Modern George Town comes into Shape
In the time of Governor Macartney (1781-85) Black Town assumed the shape that it now has. There was a low-lying region between Muthialpettah and Peddunaickenpettah along which ran a drainage channel. This channel was filled up and the waste land on both its sides were raised; and gradually houses came to be built over the whole area. The main north and south street which traverses this area known as Popham’s Broadway is commemorative of the efforts of Mr.Popham who reclaimed all this region. It was also now that the inhabitants of Peddunaickenpettah living in the south and south-east portions of it were removed elsewhere as their houses were considered to be dangerously near the Fort. The ground which was somewhat elevated was cleared and was converted into an Esplanade of the Fort and is now occupied by the Ordnance Lines. The removal of these houses, accounts for the present curiously broken outline of Peddunaickenpettah on its south-east side and for the abrupt termination of some of its north and south streets.
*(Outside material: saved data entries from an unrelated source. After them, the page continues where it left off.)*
Lemma iso_2022_jp_yen_bytes fuel cp st st' bs :
  cp = 0xA5 \/ cp = 0x203E -> iso_2022_jp_item (S (S fuel)) cp st = Ret (st', on_byte <$> bs) ->
  item_bytes st st' cp bs.
Proof.
  intros Hcp.
  assert (Hroman : forall fuel bs, iso_2022_jp_item (S fuel) cp Roman = Ret (st', on_byte <$> bs) ->
    st' = Roman /\ char_bytes Roman cp bs).
  { clear fuel bs. intros fuel bs. destruct Hcp as [->| ->]; intros [= <- Hbs]; (split; [done|]); right; [left|right];
      (split; [|done]); [by apply (on_bytes_inj bs [0x5C])|by apply (on_bytes_inj bs [0x7E])]. }
  assert (Hescape : (let* (state, events) := iso_2022_jp_item (S fuel) cp Roman in
      Ret (state, (on_byte <$> escape_bytes Roman) ++ events)) = Ret (st', on_byte <$> bs) -> item_bytes st st' cp bs).
  { intros (bs' & Hr & ->)%escape_prefix. apply Hroman in Hr as [-> Hc]. exists bs'. by auto. }
  destruct st; [|intros [-> Hc]%Hroman; exists bs; by auto|]; destruct Hcp as [-> | ->]; exact Hescape.
Qed.

Lemma iso_2022_jp_pointer_bytes fuel item cp st st' bs p :
  jis_item item -> item = iso_2022_jp_canonical cp -> item <> 0xFFFD ->
  code_point_index s_jis0208_index item = Some p ->
  iso_2022_jp_item (S (S fuel)) item st = Ret (st', on_byte <$> bs) -> item_bytes st st' cp bs.
Proof.
  intros Hj Hcp Hne Hp. pose proof (jis0208_low _ _ Hp). pose proof (code_point_index_spec _ _ _ Hp) as [Hrange _].
  split_pointer p 94.
  assert (Hjis : forall fuel bs, iso_2022_jp_item (S fuel) item jis0208 = Ret (st', on_byte <$> bs) ->
    st' = jis0208 /\ char_bytes jis0208 cp bs).
  { clear fuel bs. intros fuel bs. rewrite iso_2022_jp_jis_item by done. unfold jis_step. rewrite Hp.
    cbn [iso_2022_jp_state_is negb]. cbv zeta. rewrite !u8_id by lia. intros [= <- Hbs]. split; [done|].
    exists p. rewrite <- Hcp. split; [done|]. split; [|done]. by apply (on_bytes_inj bs [_; _]). }
  destruct st; [..|intros [-> Hc]%Hjis; exists bs; by auto].
  all: rewrite iso_2022_jp_jis_item by done; unfold jis_step; rewrite Hp; cbn [iso_2022_jp_state_is negb].
  all: intros (bs' & Hr & ->)%(escape_prefix _ (escape_bytes jis0208)).
  all: apply Hjis in Hr as [-> Hc]; exists bs'; by auto.
Qed.

Lemma iso_2022_jp_item_bytes fuel cp st st' bs :
  0 <= cp <= 0x10FFFF -> cp <> 0xFFFD ->
  iso_2022_jp_item (S (S (S fuel))) cp st = Ret (st', on_byte <$> bs) -> item_bytes st st' cp bs.
Proof.
  intros Hr Hne Hitem. destruct (is_ascii cp) eqn:Ha; [eapply iso_2022_jp_ascii_bytes; [done|lia|exact Hitem]|].
  destruct (decide (cp = 0xA5 \/ cp = 0x203E)) as [Hy|Hn]; [by eapply iso_2022_jp_yen_bytes|].
  destruct (iso_2022_jp_other_item (S (S fuel)) cp st Ha Hn ltac:(lia)) as [Hj Heq].
  rewrite Heq in Hitem. destruct (code_point_index s_jis0208_index (iso_2022_jp_canonical cp)) as [p|] eqn:Hp.
  - rewrite <- iso_2022_jp_jis_item in Hitem by done.
    eapply (iso_2022_jp_pointer_bytes _ _ cp); [done|done| |exact Hp|exact Hitem].
    unfold iso_2022_jp_canonical. destruct (Z.eqb_spec cp 0x2212) as [->|]; [done|].
    destruct ((0xFF61 <=? cp) && (cp <=? 0xFF9F)) eqn:Hk; [|done].
    pose proof katakana_length. destruct (lookup_lt_is_Some_2 s_iso_2022_jp_katakana_index
      (Z.to_nat (cp - 0xFF61))) as [v Hv]; [lia|]. rewrite Hv.
    pose proof (Forall_lookup_1 _ _ _ _ katakana_range Hv) as Hrange. cbn in *. lia.
  - unfold jis_step in Hitem. rewrite Hp in Hitem. destruct st; cbn [iso_2022_jp_state_is] in Hitem;
      try (injection Hitem as _ Hbs; by destruct bs).
    apply (escape_prefix _ [0x1B; 0x28; 0x4A]) in Hitem as (bs' & Hr' & _).
    rewrite iso_2022_jp_jis_item in Hr' by done. unfold jis_step in Hr'. rewrite Hp in Hr'.
    injection Hr' as _ Hbs. by destruct bs'.
Qed.

Definition set_state (state : ISO2022JPState) : ISO2022JPDecoderState :=
  match state with ASCII => DecodeASCII | Roman => DecodeRoman | jis0208 => LeadByte end.

(** The decoder is in the set the encoder is in. *)
Definition in_set (state : ISO2022JPState) (s : iso_2022_jp_state) : Prop :=
  decoder_state s = set_state state /\ output_state s = set_state state.

(** The first lines of an iteration, on the next byte. *)
Lemma iso_2022_jp_read index b rest :
  remaining input index (b :: rest) ->
  (if index <? Z.of_nat (length input) then
     let* byte := byte_at input index in Ret (Some byte, size_t (index + 1))
   else Ret (None, index)) = Ret (Some b, index + 1)
  /\ remaining input (index + 1) rest.
Proof.
  intros (Hb & He & Hs & Hr)%remaining_step. split; [|done]. unfold at_end in He.
  rewrite (proj2 (Z.ltb_lt _ _)) by lia. by rewrite Hb, Hs.
Qed.

Lemma escape_decodes st st' s index rest :
  in_set st s -> iso2022_jp_output s = false -> remaining input index (escape_bytes st' ++ rest) ->
  exists s' index', runs (iso_2022_jp_step input) s index [] s' index' /\ in_set st' s' /\ remaining input index' rest.
Proof.
  destruct s as [d o lead out]. intros [Hd Ho] Hout Hr. cbn in Hd, Ho, Hout. subst d o out.
  assert (Hbytes : exists a b, escape_bytes st' = [0x1B; a; b] /\ (a = 0x24 \/ a = 0x28) /\ escape_state a b = Some (set_state st')).
  { destruct st'; eexists _, _; (split; [reflexivity|]); (split; [lia|reflexivity]). }
  destruct Hbytes as (a & b & Hesc & Ha & Hset). rewrite Hesc in Hr.
  apply iso_2022_jp_read in Hr as [R1 Hr]. apply iso_2022_jp_read in Hr as [R2 Hr].
  apply iso_2022_jp_read in Hr as [R3 Hr].
  eexists _, (index + 1 + 1 + 1). split; [|split; [|exact Hr]].
  - change (@nil Z) with ((@nil Z) ++ [] ++ []). eapply runs_step; [|eapply runs_step; [|apply runs_one]].
    + unfold iso_2022_jp_step, iso_2022_jp_escape_start, iso_2022_jp_escape. rewrite R1. cbn [res_bind decoder_state]. by destruct st.
    + unfold iso_2022_jp_step, iso_2022_jp_escape_start, iso_2022_jp_escape. rewrite R2. cbn [res_bind decoder_state with_decoder_state].
      by replace ((a =? 36) || (a =? 40)) with true by lia.
    + unfold iso_2022_jp_step, iso_2022_jp_escape_start, iso_2022_jp_escape. rewrite R3. cbn [res_bind decoder_state with_decoder_state with_lead
        iso2022_jp_lead mbind option_bind iso2022_jp_output]. by rewrite Hset.
  - by split.
Qed.

Definition char_result (st : ISO2022JPState) (s : iso_2022_jp_state) (cp index : Z) (rest : bytes) : Prop :=
  exists s' index', runs (iso_2022_jp_step input) s index [cp] s' index'
    /\ in_set st s' /\ iso2022_jp_output s' = false /\ remaining input index' rest.

Lemma single_char st s b cp index rest :
  in_set st s -> remaining input index (b :: rest) ->
  ((if index <? Z.of_nat (length input) then
      let* byte := byte_at input index in Ret (Some byte, size_t (index + 1))
    else Ret (None, index)) = Ret (Some b, index + 1) ->
   iso_2022_jp_step input s index = Ret (Continue (with_output s false) (index + 1) [cp])) ->
  char_result st s cp index rest.
Proof.
  intros [Hd Ho] [Hread Hr]%iso_2022_jp_read Hstep. eexists _, _.
  split; [by apply runs_one, Hstep|]. by split.
Qed.

Lemma char_decodes st s cp bs index rest :
  0 <= cp -> in_set st s -> char_bytes st cp bs -> remaining input index (bs ++ rest) ->
  char_result st s (iso_2022_jp_canonical cp) index rest.
Proof.
  intros H0' Hset Hc Hr. assert (Hset' := Hset). destruct Hset' as [Hd Ho].
  assert (Hcanon : is_ascii cp = true \/ cp = 0xA5 \/ cp = 0x203E -> iso_2022_jp_canonical cp = cp).
  { intros Hcp. unfold iso_2022_jp_canonical. replace (cp =? 0x2212) with false by ascii_lia.
    by replace ((0xFF61 <=? cp) && (cp <=? 0xFF9F)) with false by ascii_lia. }
  destruct st; cbn [char_bytes] in Hc.
  - destruct Hc as (-> & Ha & Hn). rewrite Hcanon by auto. eapply single_char; [done|exact Hr|].
    intros Hread. unfold iso_2022_jp_step, iso_2022_jp_escape_start, iso_2022_jp_escape. rewrite Hread, Hd. cbn [res_bind set_state].
    assert (cp < 128) by ascii_lia. decide_branches.
  - destruct Hc as [(-> & Ha & Hn)|[[-> ->]|[-> ->]]]; rewrite Hcanon by auto;
      (eapply single_char; [done|exact Hr|]); intros Hread; unfold iso_2022_jp_step, iso_2022_jp_escape_start, iso_2022_jp_escape; rewrite Hread, Hd;
      cbn [res_bind set_state]; [|done|done].
    assert (cp < 128) by ascii_lia. decide_branches.
  - destruct Hc as (p & Hp & -> & Hne). pose proof (jis0208_low _ _ Hp).
    pose proof (code_point_index_spec _ _ _ Hp) as [Hrange _]. split_pointer p 94.
    apply iso_2022_jp_read in Hr as [R1 Hr]. apply iso_2022_jp_read in Hr as [R2 Hr].
    eexists _, _. split; [|split; [|split; [|exact Hr]]].
    + change [iso_2022_jp_canonical cp] with ([] ++ [iso_2022_jp_canonical cp]).
      eapply runs_step; [|apply runs_one].
      * unfold iso_2022_jp_step, iso_2022_jp_escape_start, iso_2022_jp_escape. rewrite R1, Hd. cbn [res_bind set_state]. decide_branches.
      * unfold iso_2022_jp_step, iso_2022_jp_escape_start, iso_2022_jp_escape. rewrite R2. cbn [res_bind decoder_state with_decoder_state with_lead with_output iso2022_jp_lead].
        decide_branches. rewrite u32_id by lia. replace ((p / 94 + 33 - 33) * 94 + _ - _) with p by lia.
        unfold index_jis0208_code_point. by rewrite (index_code_point_inverse _ _ _ Hp Hne).
    + by split.
    + done.
Qed.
Mr. Popham also submitted a plan for the establishment of a regular police force for Madras and for the building of direct and cross drains in every street. He also advocated measures for the naming and lighting of streets, for the regular registration of births and deaths and for the licensing of liquor, arrack and toddy shops. A Board of Police assisted by a Kotwal was subsequently formed. The Kotwal was to be the officer of the markets under the Superintendent of Police. For long, there was difficulty about the collecting of quit rent and scavenger’s duty and it was held that the Company had no power to impose these taxes. A Parliamentary Act of 1792 finally gave the Company the power to levy municipal taxes in the City and it was resolved to order an assessment of five per cent to be collected from the inhabitants on the estimated annual rents of the houses. It was now that the Town cleaning duties were entrusted to the Officers known as Surveyors and Collectors, under whom conservancy work was to be done by contract.